[Collected data entries]
..............................
(** X15.  A defined decode step returns the offset [n + 2], [n] being the
    count [atoi] reads at [c], which is not negative; the length
    [length - (n + 2) - 1], which is not negative; and exactly that many
    bytes.  When [c] is a digit that no digit follows in memory, the offset
    is between 2 and 11. *)
Theorem decode_offset_and_length (behind : string) (r : list ascii) (len p l : Z)
    (bytes : list ascii) :
  decode behind r len = Some (p, l, bytes) ->
  p = digit_count behind r + 2 /\ 0 <= p
  /\ l = len - p - 1 /\ 0 <= l
  /\ Z.of_nat (List.length bytes) = l
  /\ (forall c, r !! 1%nat = Some c -> isdigit c = true -> no_digit_follows behind ->
      2 <= p <= 11).
Proof.
  intros H. apply decode_inv in H as (c & Hc & -> & Hp & -> & Hl & Hlen & Hcell & ->).
  unfold digit_count. rewrite Hc.
  split; [reflexivity|]. split; [lia|]. split; [reflexivity|]. split; [lia|]. split.
  - rewrite length_take, length_drop, length_insert. lia.
  - intros c' [= <-] Hdigit Hbehind.
    rewrite (atoi_digit_alone _ _ Hdigit Hbehind). pose proof (atoi_char_range c). lia.
Qed.

Lemma decode_offset_and_length_witness :
  3 = digit_count (String (ascii_of_nat 9) EmptyString)
        (list_ascii_of_string "#15HELLO" ++ [newline]) + 2
  /\ 0 <= 3
  /\ 5 = 9 - 3 - 1 /\ 0 <= 5
  /\ Z.of_nat (List.length ["H"; "E"; "L"; nul; "O"]%char) = 5
  /\ (forall c, (list_ascii_of_string "#15HELLO" ++ [newline]) !! 1%nat = Some c ->
      isdigit c = true -> no_digit_follows (String (ascii_of_nat 9) EmptyString) ->
      2 <= 3 <= 11).
Proof.
  apply (decode_offset_and_length (String (ascii_of_nat 9) EmptyString)
           (list_ascii_of_string "#15HELLO" ++ [newline]) 9).
  reflexivity.
Defined.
..............................
* **TASK INSTRUCTIONS**: An exact, complete copy of the data is the only acceptable answer.

* **SOLUTION FOR THIS PROBLEM**:
(** X15.  A defined decode step returns the offset [n + 2], [n] being the
    count [atoi] reads at [c], which is not negative; the length
    [length - (n + 2) - 1], which is not negative; and exactly that many
    bytes.  When [c] is a digit that no digit follows in memory, the offset
    is between 2 and 11. *)
Theorem decode_offset_and_length (behind : string) (r : list ascii) (len p l : Z)
    (bytes : list ascii) :
  decode behind r len = Some (p, l, bytes) ->
  p = digit_count behind r + 2 /\ 0 <= p
  /\ l = len - p - 1 /\ 0 <= l
  /\ Z.of_nat (List.length bytes) = l
  /\ (forall c, r !! 1%nat = Some c -> isdigit c = true -> no_digit_follows behind ->
      2 <= p <= 11).
Proof.
  intros H. apply decode_inv in H as (c & Hc & -> & Hp & -> & Hl & Hlen & Hcell & ->).
  unfold digit_count. rewrite Hc.
  split; [reflexivity|]. split; [lia|]. split; [reflexivity|]. split; [lia|]. split.
  - rewrite length_take, length_drop, length_insert. lia.
  - intros c' [= <-] Hdigit Hbehind.
    rewrite (atoi_digit_alone _ _ Hdigit Hbehind). pose proof (atoi_char_range c). lia.
Qed.

Lemma decode_offset_and_length_witness :
  3 = digit_count (String (ascii_of_nat 9) EmptyString)
        (list_ascii_of_string "#15HELLO" ++ [newline]) + 2
  /\ 0 <= 3
  /\ 5 = 9 - 3 - 1 /\ 0 <= 5
  /\ Z.of_nat (List.length ["H"; "E"; "L"; nul; "O"]%char) = 5
  /\ (forall c, (list_ascii_of_string "#15HELLO" ++ [newline]) !! 1%nat = Some c ->
      isdigit c = true -> no_digit_follows (String (ascii_of_nat 9) EmptyString) ->
      2 <= 3 <= 11).
Proof.
  apply (decode_offset_and_length (String (ascii_of_nat 9) EmptyString)
           (list_ascii_of_string "#15HELLO" ++ [newline]) 9).
  reflexivity.
Defined.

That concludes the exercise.